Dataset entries
(* ===== verification/PackCacheSpec.v ===== *)
(** * What the pack cache promises

    Eviction is least recently used and no more than the budget asks for; the
    accounts are true; an entry has one downloader; and a caller only ever gets
    bytes whose digest is the one it may expect. *)

From S2P Require Import Prelude GoLib PackCache.

(** ** Sums over a map *)

Definition msum (f : nat -> Z) (m : gmap bytes nat) : Z := foldr (fun kv z => f kv.2 + z) 0 (map_to_list m).

Lemma msum_perm (f : nat -> Z) (l1 l2 : list (bytes * nat)) : l1 ≡ₚ l2 ->
  foldr (fun kv z => f kv.2 + z) 0 l1 = foldr (fun kv z => f kv.2 + z) 0 l2.
Proof. induction 1; cbn; lia. Qed.

Lemma msum_insert f m k p : m !! k = None -> msum f (<[k := p]> m) = f p + msum f m.
Proof. intros Hk. unfold msum. by rewrite (msum_perm f _ _ (map_to_list_insert m k p Hk)). Qed.

Lemma msum_delete f m k p : m !! k = Some p -> msum f m = f p + msum f (delete k m).
Proof. intros Hk. rewrite <-(insert_delete_id m k p Hk) at 1. by rewrite msum_insert by apply lookup_delete_eq. Qed.

Lemma msum_ext f g m : (forall k p, m !! k = Some p -> f p = g p) -> msum f m = msum g m.
Proof.
  intros Hfg. unfold msum. assert (Hl : Forall (fun kv => f kv.2 = g kv.2) (map_to_list m)).
  { apply Forall_forall. intros [k p] Hin%elem_of_map_to_list. by eapply Hfg. }
  induction Hl as [|kv l He _ IH]; cbn; [done|]. by rewrite He, IH.
Qed.

Section spec.
Context (dir suffix : bytes) (maxBytes : Z) (digest : bytes -> bytes) (wanted : bytes -> bytes -> Prop).

Abbreviation unregister := (unregister dir suffix).
Abbreviation path := (path dir suffix).
Abbreviation evict_loop := (evict_loop dir suffix maxBytes).
Abbreviation evictLocked := (evictLocked dir suffix maxBytes).

Lemma path_inj id1 id2 : path id1 = path id2 -> id1 = id2.
Proof. unfold PackCache.path. intros He%app_inv_head. apply app_inv_head in He. by apply app_inv_tail in He. Qed.

(** ** Eviction *)

(** Every registered address holds an entry for its id. *)
Definition wf (c : PackCache) : Prop := forall id p, entries c !! id = Some p -> exists e, heap c !! p = Some e /\ ce_id e = id.
(* ===== verification/ConcreteGit.v ===== *)
(** * A concrete git object store for the witnesses

    Trees, commits and tags in a simple binary form, a store that is a fixed
    table of objects, and an image builder that keeps what it is given. Nothing
    here models objgit. *)

From S2P Require Import Prelude GoLib S3 Concrete Codec Cue PackTable PackIndex Storer Refs Objects GitObjects RepoFs Daemon Lfs ReceivePack Snapshot.

Definition modes : list Z := [Dir; Regular; Deprecated; Executable; Symlink; Submodule].

(** Entries: the length of the name, the name, the mode's number, the hash. *)
Fixpoint tree_from (fuel : nat) (b : bytes) : option (list (@TreeEntry toy_git)) :=
  match fuel, b with
  | _, [] => Some []
  | S fuel', n :: rest =>
      let k := Z.to_nat (bu n) in
      match drop k rest with
      | m :: rest' =>
          let e := {| te_name := take k rest; te_mode := default 0 (modes !! Z.to_nat (bu m)); te_hash := Some (take 20 rest') |} in
          cons e <$> tree_from fuel' (drop 20 rest')
      | [] => None
      end
  | O, _ => None
  end.

Fixpoint hashes_from (n : nat) (b : bytes) : list (@Hash toy_git) :=
  match n with O => [] | S n' => (Some (take 20 b) : @Hash toy_git) :: hashes_from n' (drop 20 b) end.

Definition no_one : Signature := {| sg_name := []; sg_email := []; sg_when := 0 |}.

(** A commit: its tree, the number of parents, the parents, the message. *)
#[export] Instance toy_decode : @GitDecode toy_git := {|
  decodeTree b := tree_from (length b) b;
  decodeCommit b := match drop 20 b with
    | n :: rest => let k := Z.to_nat (bu n) in
        Some {| cm_tree := (Some (take 20 b) : @Hash toy_git); cm_parents := hashes_from k rest; cm_message := drop (k * 20) rest;
                cm_author := no_one; cm_committer := no_one |}
    | [] => None
    end;
  decodeTag b := Some (Some b);
|}.

Definition toy_entry (name : bytes) (mode : Z) (h : bytes) : bytes := bz (Z.of_nat (length name)) :: name ++ bz mode :: h.
Definition toy_hash (n : Z) : bytes := be_put 20 n.

(** A table of objects as a store without a state of its own. *)
Section table.
Context (objs : list (@Hash toy_git * (Z * bytes))).

Definition db_of (h : @Hash toy_git) : option (Z * bytes) := snd <$> List.find (fun p => bool_decide (fst p = h)) objs.

Definition table_store (W : Type) : @EncodedObjectStorer toy_git W := {|
  ReadObject typ h w :=
    (match db_of h with
     | Some (t, b) => if bool_decide (typ = AnyObject) || bool_decide (typ = t) then Ok (t, b) else Err (Sent ErrObjectNotFound)
     | None => Err (Sent ErrObjectNotFound)
     end, w);
  ReadSize h w := (match db_of h with Some (_, b) => Ok (Z.of_nat (length b)) | None => Err (Sent ErrObjectNotFound) end, w);
|}.

Lemma db_of_in h o : db_of h = Some o -> (h, o) ∈ objs.
Proof.
  unfold db_of. destruct (List.find _ _) as [[h' o']|] eqn:E; [|done]. intros [= <-]. apply find_some in E as [E Hh].
  apply bool_decide_eq_true in Hh. cbn in Hh. subst h'. by apply list_elem_of_In.
Qed.

Lemma table_reads W : Reads (table_store W) db_of.
Proof.
  split.
  - intros typ h w t b w' [= Hr _]. destruct (db_of h) as [[t' b']|]; [|done].
    destruct (_ || _) eqn:E; [|done]. injection Hr as -> ->. split; [done|]. by apply orb_true_iff in E as [?%bool_decide_eq_true|?%bool_decide_eq_true]; auto.
  - intros h w n w' [= Hr _]. destruct (db_of h) as [[t b]|]; [|done]. injection Hr as <-. eauto.
Qed.

Lemma table_no_fuel W typ h w : fst (@ReadObject _ _ (table_store W) typ h w) <> Err OutOfFuel.
Proof. cbn. by destruct (db_of h) as [[t b]|]; [destruct (_ || _)|]. Qed.

Lemma table_quiet W (R : W -> W -> Prop) `{!PreOrder R} typ h : within R (@ReadObject _ _ (table_store W) typ h).
Proof. by intros w r w' [= _ ->]. Qed.
Lemma table_quiet_size W (R : W -> W -> Prop) `{!PreOrder R} h : within R (@ReadSize _ _ (table_store W) h).
Proof. by intros w r w' [= _ ->]. Qed.
End table.

(** ** A builder *)

Fixpoint pos_bytes (p : positive) : bytes :=
  match p with xH => [] | xO p' => bz 0 :: pos_bytes p' | xI p' => bz 1 :: pos_bytes p' end.
Fixpoint bytes_pos (b : bytes) : positive :=
  match b with [] => xH | x :: b' => if bool_decide (x = bz 0) then xO (bytes_pos b') else xI (bytes_pos b') end.
Lemma bytes_pos_bytes p : bytes_pos (pos_bytes p) = p.
Proof. induction p as [p IH|p IH|]; cbn; [by rewrite IH..|done]. Qed.

#[export] Instance node_eq_dec : EqDecision node.
Proof. solve_decision. Defined.
#[export] Program Instance node_countable : Countable node :=
  inj_countable' (fun n => match n with Directory p => inl (inl p) | File p b => inl (inr (p, b)) | Link t p => inr (t, p) end)
    (fun x => match x with inl (inl p) => Directory p | inl (inr (p, b)) => File p b | inr (t, p) => Link t p end) _.
Next Obligation. by intros []. Qed.

Definition open_one {W} (open : @opener toy_git -> io W bytes) (a : bytes * planned) : io W (bytes * node) :=
  match snd a with
  | PDir perm => ret (fst a, Directory perm)
  | PLink target perm => ret (fst a, Link target perm)
  | PFile perm size src =>
      let! b := open src in if bool_decide (Z.of_nat (length b) = size) then ret (fst a, File perm b) else fail Errorf
  end.

#[export] Instance toy_erofs : @Erofs toy_git := {|
  Builder := list (bytes * planned);
  NewBuilder := [];
  AddDir p perm b := Ok (b ++ [(p, PDir perm)]);
  AddFileFunc p perm size src b := Ok (b ++ [(p, PFile perm size src)]);
  AddSymlink p target perm b := Ok (b ++ [(p, PLink target perm)]);
  Build W open b := let! ns := io_fold (fun ns a => let! n := open_one open a in ret (ns ++ [n])) b [] in ret (pos_bytes (encode ns));
  OpenImage img := decode (bytes_pos img);
|}.

#[export] Instance toy_erofs_laws : @ErofsLaws toy_git toy_erofs (fun b => b).
Proof.
  split; cbn; try by intros; simplify_eq.
  - intros W open b w w' img Hr. apply io_bind_ok in Hr as (ns & w1 & Hr & Hi). injection Hi as <- _.
    exists ns. split; [by rewrite bytes_pos_bytes, decode_encode|]. revert Hr.
    apply (io_fold_inv (fun done ns => Forall2 (filled open) done ns)); [constructor|].
    intros done [p pn] ns1 w2 ns2 w3 _ Hd Hx. apply io_bind_ok in Hx as (n & w4 & Hx & Hn). injection Hn as <- _.
    apply Forall2_app; [done|]. constructor; [|constructor]. unfold open_one in Hx. cbn in Hx. destruct pn as [perm|perm size src|target perm].
    + by injection Hx as <- _.
    + apply io_bind_ok in Hx as (content & w5 & Hx & Hl). case_bool_decide; [|done]. injection Hl as <- _. split; [done|]. cbn. eauto 10.
    + by injection Hx as <- _.
  - intros W R open b w r w' HR Ho. apply within_bind; [done| |intros; by apply within_ret]. apply within_fold; [done|]. intros ns a.
    apply within_bind; [done| |intros; by apply within_ret]. unfold open_one. destruct (snd a); try by apply within_ret.
    apply within_bind; [done|intros ? ? ?; apply Ho|]. intros content. destruct (bool_decide _); [by apply within_ret|by apply within_fail].
Qed.
Lemma buildImage_ok fuel tree w img files w' : buildImage ctxErr openLFS fuel tree w = (Ok (img, files), w') ->
  exists ns, OpenImage img = Some ns /\ checked_out tree ns /\ files = Z.of_nat (length (filter (fun n => is_fnode n = true) ns)).
Proof.
  intros Hr. apply io_bind_ok in Hr as (root & w1 & Ht%wrapping_ok%(GetTree_ok db) & Hr). apply io_bind_ok in Hr as ([b n] & w2 & Ha & Hr).
  apply io_bind_ok in Hr as (img' & w3 & Hb%wrapping_ok & Hr). injection Hr as -> -> _. by eapply build_checked_out.
Qed.

Lemma within_buildImage fuel tree : within elapsed (buildImage ctxErr openLFS fuel tree).
Proof. pose proof within_GetTree. pose proof within_addTree. pose proof within_Build. unfold buildImage. stay. Qed.

Lemma EnsureWithLFS_ends fuel tree w r w' : EnsureWithLFS ctxErr openLFS fuel tree w = (r, w') -> ensured tree w w' r.
Proof.
  intros Hr. unfold EnsureWithLFS in Hr.
  apply io_bind_inv in Hr as [(_ & w1 & Hc%within_check & Hr)|(e & Hc%within_check & ->)]; [|by apply ens_refused].
  apply io_bind_inv in Hr as [(st & w2 & (st' & [= ->] & Hs)%attempt_inv & Hr)|(e & (? & ? & _)%attempt_inv & _)]; [|done].
  destruct st' as [n|e].
  { injection Hr as <- <-. apply Stat_ok in Hs as (b & o & G1 & G2 & G3). eapply ens_exists; [by etrans|done|done]. }
  apply within_Stat in Hs. assert (Hel : elapsed w w2) by (by etrans). clear Hc Hs.
  destruct (errors_is e ErrNotExist); cbn [negb] in Hr; [|injection Hr as <- <-; by apply ens_refused].
  apply io_bind_inv in Hr as [([img files] & w3 & Hb & Hr)|(e' & Hb%within_buildImage & ->)]; [|apply ens_refused; exact (transitivity Hel Hb)].
  pose proof (within_buildImage _ _ _ _ _ Hb) as Hel'. apply buildImage_ok in Hb as (ns & Hi & Hck & Hf).
  assert (Hel2 : elapsed w w3) by exact (transitivity Hel Hel').
  apply io_bind_inv in Hr as [(u & w4 & Hp%wrapping_ok & Hr)|(e' & Hp & ->)].
  - injection Hr as <- <-. exact (ens_put tree w w4 w3 img ns files (Ok u) e Hel2 Hi Hck Hf Hp).
  - apply wrapping_inv in Hp as [(? & ? & _)|(e2 & _ & Hp)]; [done|]. exact (ens_put tree w w' w3 img ns files (Err e2) e' Hel2 Hi Hck Hf Hp).
Qed.

(** What holds of every bucket that other writers lead to, and of a bucket
    with one more right image, holds after a call however it ends. *)
Lemma ensured_preserves (I : bucket -> Prop) tree w r w' :
  (forall b b', env b b' -> I b -> I b') ->
  (forall b img meta, I b -> image_of tree img -> I (<[place (Key tree) := {| o_body := img; o_meta := meta |}]> b)) ->
  ensured tree w w' r -> I (view w) -> I (view w').
Proof.
  intros Henv Hput. destruct 1 as [b o G1 _ G3|e G1|w1 img ns files r e G1 Hi Hck Hf Hp]; intros HI.
  - by eapply Henv, Henv.
  - by eapply Henv.
  - assert (Him : image_of tree img) by (by exists ns). destruct r as [u|e'].
    + apply Put_ok in Hp as (b & G2 & G3). eapply Henv; [exact G3|]. apply Hput; [|done]. by do 2 (eapply Henv; [done|]).
    + apply Put_err in Hp as [G2|(b & G2 & G3)]; [by do 2 (eapply Henv; [done|])|].
      eapply Henv; [exact G3|]. apply Hput; [|done]. by do 2 (eapply Henv; [done|]).
Qed.

(** C24: an image that was built is the checkout of its tree: the paths, the
    kinds, the permissions, the link targets and the file contents are those of
    the entries of the tree and of every tree below it, LFS files have the
    content their pointer names, and nothing else is in it. It is stored under
    the key of the tree with its digest, and the counts are its own. Otherwise
    an image was there already. *)
Theorem built_image_is_checkout fuel tree w res w' :
  EnsureWithLFS ctxErr openLFS fuel tree w = (Ok res, w') ->
  res_key res = Key tree /\
  match res_status res with
  | StatusExists => exists b o, env (view w) b /\ b !! place (Key tree) = Some o /\ env b (view w')
  | StatusBuilt => exists img ns b,
      OpenImage img = Some ns /\ checked_out tree ns /\
      res_files res = Z.of_nat (length (filter (fun n => is_fnode n = true) ns)) /\ res_bytes res = Z.of_nat (length img) /\
      env (view w) b /\ env (<[place (Key tree) := {| o_body := img; o_meta := meta_of tree img (res_files res) |}]> b) (view w')
  end.
Proof.
  intros Hr%EnsureWithLFS_ends. inversion Hr as [b o G1 G2 G3|e G1|w1 img ns files r e G1 Hi Hck Hf Hp Hres]; subst; [by split; [|exists b, o]|].
  destruct r as [u|]; [|done]. injection Hres as <-. split; [done|]. cbn [res_status res_files res_bytes].
  apply Put_ok in Hp as (b & G2 & G3). exists img, ns, b. split_and!; [done..|by etrans|done].
Qed.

## Description of the task
All that is wanted is an exact copy of the lines above from the one with "exists ns, OpenImage" through the one with "Lemma within_buildImage fuel", with both ends included.

## Answer to this exercise
  exists ns, OpenImage img = Some ns /\ checked_out tree ns /\ files = Z.of_nat (length (filter (fun n => is_fnode n = true) ns)).
Proof.
  intros Hr. apply io_bind_ok in Hr as (root & w1 & Ht%wrapping_ok%(GetTree_ok db) & Hr). apply io_bind_ok in Hr as ([b n] & w2 & Ha & Hr).
  apply io_bind_ok in Hr as (img' & w3 & Hb%wrapping_ok & Hr). injection Hr as -> -> _. by eapply build_checked_out.
Qed.

Lemma within_buildImage fuel tree : within elapsed (buildImage ctxErr openLFS fuel tree).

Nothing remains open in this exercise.